Segment Open
(** A frame that moves no part. *)
Lemma neutral_stands f : neutral f = true ->
  (forall fs, standing (fs ++ [f]) = standing fs) /\ (forall fs, starts (fs ++ [f]) = starts fs).
Proof.
  unfold neutral. intros [_ H]%andb_true_iff. apply negb_true_iff in H. cbn [Py.in_strs existsb PART_TYPES] in H.
  apply orb_false_iff in H as [H1 H]. apply orb_false_iff in H as [H2 H]. apply orb_false_iff in H as [_ H].
  apply orb_false_iff in H as [H3 H]. do 2 apply orb_false_iff in H as [_ H]. apply orb_false_iff in H as [H4 _].
  split; intros fs.
  - rewrite standing_app. cbn. unfold stand, shows_text. by rewrite H1, H2, H4.
  - rewrite starts_app. unfold starts at 2. cbn [List.filter]. unfold is_start. cbn [Py.in_strs existsb]. rewrite H1, H3. cbn.
    apply app_nil_r.
Qed.

(** Frames that leave everything as it stands. *)
Lemma answered_same d c fs gs :
  standing (fs ++ gs) = standing fs -> starts (fs ++ gs) = starts fs -> answered d c fs -> answered d c (fs ++ gs).
Proof. intros E1 E2 [H1 H2 H3 H4 H5 H6]. by split; rewrite ?E1, ?E2. Qed.

(** A change of the cursor that shows nothing. *)
Lemma answered_quiet d c c' fs : quiet c c' -> answered d c fs -> answered d c' fs.
Proof.
  intros [Q1 Q2 Q3 Q4 Q5] [H1 H2 H3 H4 H5 H6]. split; rewrite ?Q1, ?Q2, ?Q3, ?Q4; try done.
  intros i l Hl Hk. apply (H3 i l); [|done]. apply Q5; [|done]. unfold content_lane. by rewrite Hk.
Qed.

Lemma fresh_start fs id gs : NoDup (starts fs ++ id :: gs) -> id ∉ starts fs.
Proof. intros (_ & H & _)%NoDup_app Hin. apply (H id Hin). left. Qed.

(** A part started now, of its own or live. *)
Lemma answered_starts d c fs id rest :
  answered d c fs -> id ∉ starts fs ->
  standing (fs ++ rest) = id :: standing fs -> starts (fs ++ rest) = (starts fs ++ [id])%list ->
  (forall x, x ∈ cu_partial_part_ids c \/ x ∈ cu_retracted_part_ids c \/ x ∈ standing (fs ++ rest) -> x ∈ starts (fs ++ rest)) /\
  (cu_confirmed_text c = true -> exists x, x ∈ standing (fs ++ rest) /\ x ∉ cu_retracted_part_ids c /\ x ∉ cu_partial_part_ids c /\ x <> id) /\
  (exists x, x ∈ standing (fs ++ rest) /\ x ∉ cu_retracted_part_ids c).
Proof.
  intros [_ _ _ H4 _ H6] Hf E1 E2. rewrite E1, E2. split_and!.
  - intros x Hx. rewrite elem_of_app, list_elem_of_singleton. destruct Hx as [Hx|[Hx|Hx]]; [left; apply H4; auto..|].
    apply elem_of_cons in Hx as [-> |Hx]; [by right|]. left. apply H4. auto.
  - intros Hc. destruct (H6 Hc) as (x & Hx & Hr & Hp). exists x. split_and!; [by right|done|done|]. intros ->. apply Hf, H4. auto.
  - exists id. split; [left|]. intros Hr. apply Hf, H4. auto.
Qed.

Lemma answered_text d c fs i u :
  let id := live_block_id u i in
  let f := (text_start id ++ live_fields i id)%list in
  id ∉ starts fs -> answered d c fs ->
  answered d (note_partial id (with_emitted true (with_streamed true (register i (Lane "text" id "") c)))) (fs ++ [f]).
Proof.
  intros id f Hfresh Ha. assert (E1 : standing (fs ++ [f]) = id :: standing fs) by (rewrite standing_app; unfold f, id; cbn [fold_left]; unfold stand; by rewrite live_shows).
  assert (E2 : starts (fs ++ [f]) = (starts fs ++ [id])%list) by by rewrite starts_app.
  destruct (answered_starts d c fs id [f] Ha Hfresh E1 E2) as (S & K & X). destruct Ha as [H1 H2 H3 H4 H5 H6]. clearbody f. split; cbn.
  - done.
  - rewrite E1. intros x. rewrite elem_of_add_new. intros [-> |Hx]%elem_of_cons; [by auto|]. split; [done|]. destruct (H2 x Hx) as [_ [|]]; auto.
  - intros j m. rewrite elem_of_add_new, E2, elem_of_app, list_elem_of_singleton. intros [[<- <-]|[Hne Hm]]%lookup_insert_Some Hk; [by auto|].
    destruct (H3 j m Hm Hk) as (_ & [|] & ?); auto.
  - intros x. rewrite elem_of_add_new. intros [[Hx | ->]|Hx]; [apply S; auto|rewrite E2, elem_of_app; right; left|apply S; auto].
  - done.
  - intros Hc. destruct (K Hc) as (x & Hx & Hr & Hp & Hne). exists x. rewrite elem_of_add_new. split_and!; [done..|]. by intros [|].
Qed.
Segment Closed
* **Activity**
Reproduce each line of the material containing the word "that".

* **Completed exercise**
(** A frame that moves no part. *)
(** Frames that leave everything as it stands. *)
(** A change of the cursor that shows nothing. *)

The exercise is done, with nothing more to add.